Thursday, March 03, 2005

More of last year

A few things:

Republic of Wine is weird. Good, but surreal. I think it might make more sense if I were a least as partly drunk as the characters. Of couse, that worked so well when I played "Keeping up with Dmitry" when I read The Brothers Karamazov. (To my defense, that was my *professor's* idea.)

I am an utterly shallow person. This can be witnessed by the fact that I will wait patiently until Jasper Fforde's Something Rotten and Louise Rennison's Away Laughing on a Fast Camel come out in paperback before I buy and read them. Why? You ask. Because, I want all the books in a series to physically match on my bookshelf. I am denying myself pleasure so my shelves look bettter. I told you I was shallow.


See, not writing reviews after reading the book, I can't remember enough, so...

Short and Sweet things:

Of the two David Lodge books I read, Thinks... was vastly superior to Therapy. Therapy, overall, was just meh. Thinks... was pure Lodge-tastic.

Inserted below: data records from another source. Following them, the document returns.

Lemma handle_message_answers_witness : ∃ reply,
  handle_message RingSample.toy_hash dead_client "n1" 1000 100 0 0 garbage node0 = (Ok reply, node0) ∧
  Message.correlation_id reply = "c-7".
Proof.
  assert (∃ e, isinstance e [DecodeError] = true ∧ decode_read_request "?" = Err e) as (e & He & Ed)
    by (exists (Exn DecodeError "invalid CrdtReadRequest protobuf" 0); split; vm_compute; reflexivity).
  destruct (handle_message_answers RingSample.toy_hash dead_client "n1" 1000 100 0 0 garbage node0) as [_ Hd].
  destruct (Hd e He Ed) as (reply & E & (Hc & _) & _). exists reply. by split.
Defined.
End CrdtServiceSample.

The Thursday Next series by Jasper Fforde is phemonal. (The Eyre Affair, Lost in a Good Book, and The Well of Lost Plots) One big inside joke for those of us who read a lot, but still enjoyable to someone, like me, who is low on classics education. These books, did, of course, inspire me to pick up more classics. Yay for that. Yay for Thursday Next! Smart and absurd and light quick reading.

Out of the contemporary lit. by women pile I read Bel Canto by Ann Patchett, The Time-Traveler's Wife by Audrey Niffenegger, and The Red Tent by Anita Diamont.

The Red Tent was one of my favorite books last year, definetely the best out of this trio.
Bel Canto comes next and The Time-Traveler's Wife was last.

The Red Tent was the first work of fiction I've read by Diamont, but her Choosing a Jewish Life impacted me in different ways. But, oh, The Red Tent is phenomanal and fantastic. It is the story of Dinah, daughter of Leah and Jacob of Biblical fame, told in her voice. As she is only barely briefly dealt with in the Bible, it is largely imagined, and how! Beautifully written and moving and outstanding and astonishing and superb. You should read it. Now.

I like all of them, but I thought ...Wife could have dealt with some issues better. The main character had some extremely violent episodes, but we never get to explore the darker side. We never explore how the wife's complete lack of other romanitc involvment has stunted her. We never explore the ramifications of growing up with an adult version of your husband and knowing early on that he will be your husband. It's like an arranged marriage almost and we never explore the greater impact... I just wish it would have done more. It could have done more but wanted to be a sweet love story. So it was. Nothing more.

Bel Canto was nice and I recomend it.

Tuesday, March 01, 2005

Booze Nation!

Mo Yan is my favorite author. I discovered this when I had to read Red Sorghum for a Chinese lit. class in school. I was only auditing the class and you know how these things go... I never finished the book for class, but I liked it so much that I read it over Christmas break.

His prose is so visceral in a way you rarely ever get, especially with Chinese lit. The smells and tastes and colors just permeate through everything.

Also, he always works with the same translator, Howard Goldblatt and it's obvious they have a really close working relationship, so the translation is faithful to Mo Yan's intent and artistry.

I'm suprised at Mo Yan's guts. I don't know HOW he gets away with publishing what he does, especially as one who works for the army! It's crazy.

Right now I'm reading his Republic of Wine. What I love is that Jiu Guo, the title of the book, is translated two different ways: Republic of Wine in the title, and Liquor Land in the actual text. I also like my own translation of Booze Nation. All are accurate.

jiu means alcohol and is modified to refer to a certain type of alcohol:
pu tang jiu is grape + alcohol= wine

guo mean country or nation (much to the fascination of my history advisor, the Chinese language does not really differentiate between these two concepts.)

Anyway, I'm not really far enough into the text to really comment on it besides that Mo Yan is AWESOME.

I thought I'd instead comment on a book of his that I read last year, in my continuing series of Books I read last year... (creative titling, I know)

Anyway...

Shifu, You'll Do Anything for a Laugh

Is a collection of short stories. The title story is a hilarious look at modern Chinese treatment of workers and lovers. I was very excited to read that the film Happy Times was an adaptation of this story, but was dissapointed. I really liked the film, but something kinda similair to the plot of the story occurs in the first 15 minutes of the film. The rest of the film is about something else entirely.

The collection also has a story that is a sequel of sorts to Red Sorghum, which was exciting.